Work to be completed: With the line containing "Record Signals : Type" as the start and the line containing "Definition setIcaoId (v" as the end, transcribe that span of the entries below exactly, including both.

Data provided:
(** * Mini METARs: the station monitor and the window orchestrator

    A shallow embedding of the SolidJS front end ([App.tsx], [Metar.tsx],
    [tauri.ts]): signals and stores become record fields, [async] functions
    become resumable programs run by a single-threaded event loop, and calls
    into the Tauri back end become events of a trace whose replies are chosen
    by the environment. *)

From Stdlib Require Import ZArith QArith Qround Qabs List String Ascii Bool Lia Lqa.
From Stdlib Require Import Decimal DecimalString DecimalN Sorted.
Import ListNotations.

Local Open Scope string_scope.
Local Open Scope Z_scope.

(* ================================================================== *)
(** ** JavaScript values *)

(** A [number] that carries a finite value, as every number that arrives in
    a JSON reply does; arithmetic on it is exact. *)
Definition Number := Q.
Bind Scope Q_scope with Number.

(** A [Date]: its time value in milliseconds, or [None] for an Invalid Date
    (time value NaN). *)
Definition Date := option Z.

(** [a > b] on dates compares the time values; any comparison with NaN is
    false. *)
Definition Date_gt (a b : Date) : bool :=
  match a, b with
  | Some x, Some y => y <? x
  | _, _ => false
  end.

(** An optional property of an object received from the back end: the key
    may be missing ([undefined]), hold [null], or hold a value.  [v === null]
    is true for [js_null] only. *)
Inductive Optional (T : Type) : Type :=
| js_undefined
| js_null
| js_value (v : T).
Arguments js_undefined {T}.
Arguments js_null {T}.
Arguments js_value {T} v.

Definition strict_eq_null {T} (v : Optional T) : bool :=
  match v with
  | js_null => true
  | _ => false
  end.

(** [Array.prototype.slice]: a negative bound counts from the end, every
    bound is clamped to the array, a missing [end] is the length. *)
Definition relative_index (len i : Z) : Z :=
  if i <? 0 then Z.max (len + i) 0 else Z.min i len.

Definition slice {T} (array : list T) (start : Z) (end_ : option Z) : list T :=
  let len := Z.of_nat (List.length array) in
  let k := relative_index len start in
  let final := match end_ with
               | None => len
               | Some e => relative_index len e
               end in
  firstn (Z.to_nat (final - k)) (skipn (Z.to_nat k) array).

(** [Math.ceil] and [Math.floor]. *)
Definition Math_ceil (x : Number) : Z := Qceiling x.
Definition Math_floor (x : Number) : Z := Qfloor x.

(** [String.prototype.trim], on the white space of the Latin-1 range.  The
    front end never calls it; it is here to state what the specification
    says about station ids. *)
Definition is_white_space (c : ascii) : bool :=
  let n := nat_of_ascii c in
  ((9 <=? n) && (n <=? 13) || (n =? 32) || (n =? 160))%nat.

Fixpoint trim_start (s : string) : string :=
  match s with
  | EmptyString => EmptyString
  | String c rest => if is_white_space c then trim_start rest else s
  end.

Fixpoint rev_string (s acc : string) : string :=
  match s with
  | EmptyString => acc
  | String c rest => rev_string rest (String c acc)
  end.

Definition trim (s : string) : string :=
  rev_string (trim_start (rev_string (trim_start s) "")) "".

(* ------------------------------------------------------------------ *)
(** *** [Number.prototype.toFixed] *)

Definition digits (n : Z) : string := NilZero.string_of_uint (N.to_uint (Z.to_N n)).

Fixpoint zeros (k : nat) : string :=
  match k with
  | O => ""
  | S k' => String "0" (zeros k')
  end.

(** Steps of the ECMAScript algorithm: the sign is split off; [n] is the
    integer for which [n / 10^f - x] is closest to zero, the larger one on a
    tie; its digits are padded on the left to [f + 1] characters and the
    point is put before the last [f].  [toString] is [Number::toString],
    used from 10^21 on. *)
Definition toFixed (toString : Number -> string) (x : Number) (f : nat) : string :=
  let s := if Qlt_le_dec x 0 then "-" else "" in
  let x := Qabs x in
  if Qle_bool (inject_Z (10 ^ 21)) x then s ++ toString x
  else
    let n := Qfloor (x * inject_Z (10 ^ Z.of_nat f) + (1 # 2)) in
    let m := digits n in
    let m :=
      match f with
      | O => m
      | _ =>
          let k := String.length m in
          let m := if (k <=? f)%nat then zeros (f + 1 - k) ++ m else m in
          let k := String.length m in
          substring 0 (k - f) m ++ "." ++ substring (k - f) f m
      end in
    s ++ m.

(* ================================================================== *)
(** ** [tauri.ts]: the shapes exchanged with the back end *)

Inductive Units : Set := inHg | hPa.

Definition Units_eqb (a b : Units) : bool :=
  match a, b with
  | inHg, inHg | hPa, hPa => true
  | _, _ => false
  end.

Module MetarDto.
(** The two properties of the report that the component reads. *)
Record t : Type := mk { obsTime : string; rawOb : string }.
End MetarDto.

Module Station.
Record t : Type := mk { icaoId : string; iataId : string; faaId : string }.
End Station.

Module FetchMetarResponse.
Record Altimeter : Type := mkAltimeter { inHg : Number; hPa : Number }.
Record t : Type := mk {
  metar : MetarDto.t;
  windString : string;
  altimeter : Altimeter
}.
End FetchMetarResponse.

Module FetchAtisResponse.
Record t : Type := mk { letter : string; texts : list string }.
End FetchAtisResponse.

Module Window.
Inductive State : Set := Normal | Maximized | FullScreen.
Record t : Type := mk {
  state : State;
  position : Z * Z;
  size : Z * Z;
  scaleFactor : Number
}.
End Window.

Module Profile.
Record t : Type := mk {
  name : string;
  stations : list string;
  showInput : bool;
  showTitlebar : bool;
  window : Optional Window.t;
  units : Units;
  hideAirportIfMissingAtis : bool
}.
End Profile.

(* ================================================================== *)
(** ** The stores and signals of the two components *)

(** [MainUiStore] of [App.tsx]. *)
Module MainUiStore.
Record t : Type := mk {
  showScroll : bool;
  showInput : bool;
  showTitlebar : bool;
  units : Units
}.

Definition set_showScroll (v : bool) (s : t) : t :=
  mk v (showInput s) (showTitlebar s) (units s).
Definition set_showInput (v : bool) (s : t) : t :=
  mk (showScroll s) v (showTitlebar s) (units s).
Definition set_showTitlebar (v : bool) (s : t) : t :=
  mk (showScroll s) (showInput s) v (units s).
Definition set_units (v : Units) (s : t) : t :=
  mk (showScroll s) (showInput s) (showTitlebar s) v.
End MainUiStore.

(** The state that [App] closes over.  [containerRef] is [true] once the
    rendered [div] has been assigned to it. *)
Record AppState : Type := mkApp {
  inputId : string;
  ids : list string;
  mainUi : MainUiStore.t;
  containerRef : bool
}.

Definition setInputId (v : string) (a : AppState) : AppState :=
  mkApp v (ids a) (mainUi a) (containerRef a).
Definition setIds (v : list string) (a : AppState) : AppState :=
  mkApp (inputId a) v (mainUi a) (containerRef a).
Definition setMainUi (f : MainUiStore.t -> MainUiStore.t) (a : AppState) : AppState :=
  mkApp (inputId a) (ids a) (f (mainUi a)) (containerRef a).

(** [setIds(i, v)]: a write at one index of the store.  The only caller
    writes at [ids.length], which appends. *)
Definition setIdsAt (i : nat) (v : string) (a : AppState) : AppState :=
  setIds (firstn i (ids a) ++ v :: skipn (S i) (ids a)) a.

(** The altimeter store of a station.  It is created with the keys [inHg]
    and [hpa]; a store setter merges the keys of the object it is given, so
    writing a reply's [{inHg, hPa}] updates [inHg] and adds a key [hPa]. *)
Module AltimeterStore.
Record t : Type := mk { inHg : Number; hpa : Number; hPa : option Number }.

Definition merge (a : FetchMetarResponse.Altimeter) (s : t) : t :=
  mk (FetchMetarResponse.inHg a) (hpa s) (Some (FetchMetarResponse.hPa a)).
End AltimeterStore.

(** The signals of one [Metar] component, with its [requestedId] prop. *)
Record Signals : Type := mkSignals {
  requestedId : string;
  icaoId : string;
  currentTimestamp : option Date;
  validId : bool;
  displayId : string;
  wind : string;
  rawMetar : string;
  altimeter : AltimeterStore.t;
  showFullMetar : bool;
  atisLetter : string;
  atisTexts : list string;
  showAtisTexts : bool;
  metarTimerHandle : option Z;
  letterTimerHandle : option Z
}.

Definition setIcaoId (v : string) (s : Signals) : Signals :=
  mkSignals (requestedId s) v (currentTimestamp s) (validId s) (displayId s)
    (wind s) (rawMetar s) (altimeter s) (showFullMetar s) (atisLetter s)
    (atisTexts s) (showAtisTexts s) (metarTimerHandle s) (letterTimerHandle s).
Definition setCurrentTimestamp (v : Date) (s : Signals) : Signals :=
  mkSignals (requestedId s) (icaoId s) (Some v) (validId s) (displayId s)
    (wind s) (rawMetar s) (altimeter s) (showFullMetar s) (atisLetter s)
    (atisTexts s) (showAtisTexts s) (metarTimerHandle s) (letterTimerHandle s).
Definition setValidId (v : bool) (s : Signals) : Signals :=
  mkSignals (requestedId s) (icaoId s) (currentTimestamp s) v (displayId s)
    (wind s) (rawMetar s) (altimeter s) (showFullMetar s) (atisLetter s)
    (atisTexts s) (showAtisTexts s) (metarTimerHandle s) (letterTimerHandle s).
Definition setDisplayId (v : string) (s : Signals) : Signals :=
  mkSignals (requestedId s) (icaoId s) (currentTimestamp s) (validId s) v
    (wind s) (rawMetar s) (altimeter s) (showFullMetar s) (atisLetter s)
    (atisTexts s) (showAtisTexts s) (metarTimerHandle s) (letterTimerHandle s).
Definition setWind (v : string) (s : Signals) : Signals :=
  mkSignals (requestedId s) (icaoId s) (currentTimestamp s) (validId s)
    (displayId s) v (rawMetar s) (altimeter s) (showFullMetar s) (atisLetter s)
    (atisTexts s) (showAtisTexts s) (metarTimerHandle s) (letterTimerHandle s).
Definition setRawMetar (v : string) (s : Signals) : Signals :=
  mkSignals (requestedId s) (icaoId s) (currentTimestamp s) (validId s)
    (displayId s) (wind s) v (altimeter s) (showFullMetar s) (atisLetter s)
    (atisTexts s) (showAtisTexts s) (metarTimerHandle s) (letterTimerHandle s).
Definition setAltimeter (v : FetchMetarResponse.Altimeter) (s : Signals) : Signals :=
  mkSignals (requestedId s) (icaoId s) (currentTimestamp s) (validId s)
    (displayId s) (wind s) (rawMetar s) (AltimeterStore.merge v (altimeter s))
    (showFullMetar s) (atisLetter s) (atisTexts s) (showAtisTexts s)
    (metarTimerHandle s) (letterTimerHandle s).
Definition setShowFullMetar (v : bool) (s : Signals) : Signals :=
  mkSignals (requestedId s) (icaoId s) (currentTimestamp s) (validId s)
    (displayId s) (wind s) (rawMetar s) (altimeter s) v (atisLetter s)
    (atisTexts s) (showAtisTexts s) (metarTimerHandle s) (letterTimerHandle s).
Definition setAtisLetter (v : string) (s : Signals) : Signals :=
  mkSignals (requestedId s) (icaoId s) (currentTimestamp s) (validId s)
    (displayId s) (wind s) (rawMetar s) (altimeter s) (showFullMetar s) v
    (atisTexts s) (showAtisTexts s) (metarTimerHandle s) (letterTimerHandle s).
Definition setAtisTexts (v : list string) (s : Signals) : Signals :=
  mkSignals (requestedId s) (icaoId s) (currentTimestamp s) (validId s)
    (displayId s) (wind s) (rawMetar s) (altimeter s) (showFullMetar s)
    (atisLetter s) v (showAtisTexts s) (metarTimerHandle s) (letterTimerHandle s).
Definition setShowAtisTexts (v : bool) (s : Signals) : Signals :=
  mkSignals (requestedId s) (icaoId s) (currentTimestamp s) (validId s)
    (displayId s) (wind s) (rawMetar s) (altimeter s) (showFullMetar s)
    (atisLetter s) (atisTexts s) v (metarTimerHandle s) (letterTimerHandle s).
Definition setMetarTimerHandle (v : Z) (s : Signals) : Signals :=
  mkSignals (requestedId s) (icaoId s) (currentTimestamp s) (validId s)
    (displayId s) (wind s) (rawMetar s) (altimeter s) (showFullMetar s)
    (atisLetter s) (atisTexts s) (showAtisTexts s) (Some v) (letterTimerHandle s).
Definition setLetterTimerHandle (v : Z) (s : Signals) : Signals :=
  mkSignals (requestedId s) (icaoId s) (currentTimestamp s) (validId s)
    (displayId s) (wind s) (rawMetar s) (altimeter s) (showFullMetar s)
    (atisLetter s) (atisTexts s) (showAtisTexts s) (metarTimerHandle s) (Some v).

Task answer:
Record Signals : Type := mkSignals {
  requestedId : string;
  icaoId : string;
  currentTimestamp : option Date;
  validId : bool;
  displayId : string;
  wind : string;
  rawMetar : string;
  altimeter : AltimeterStore.t;
  showFullMetar : bool;
  atisLetter : string;
  atisTexts : list string;
  showAtisTexts : bool;
  metarTimerHandle : option Z;
  letterTimerHandle : option Z
}.

Definition setIcaoId (v : string) (s : Signals) : Signals :=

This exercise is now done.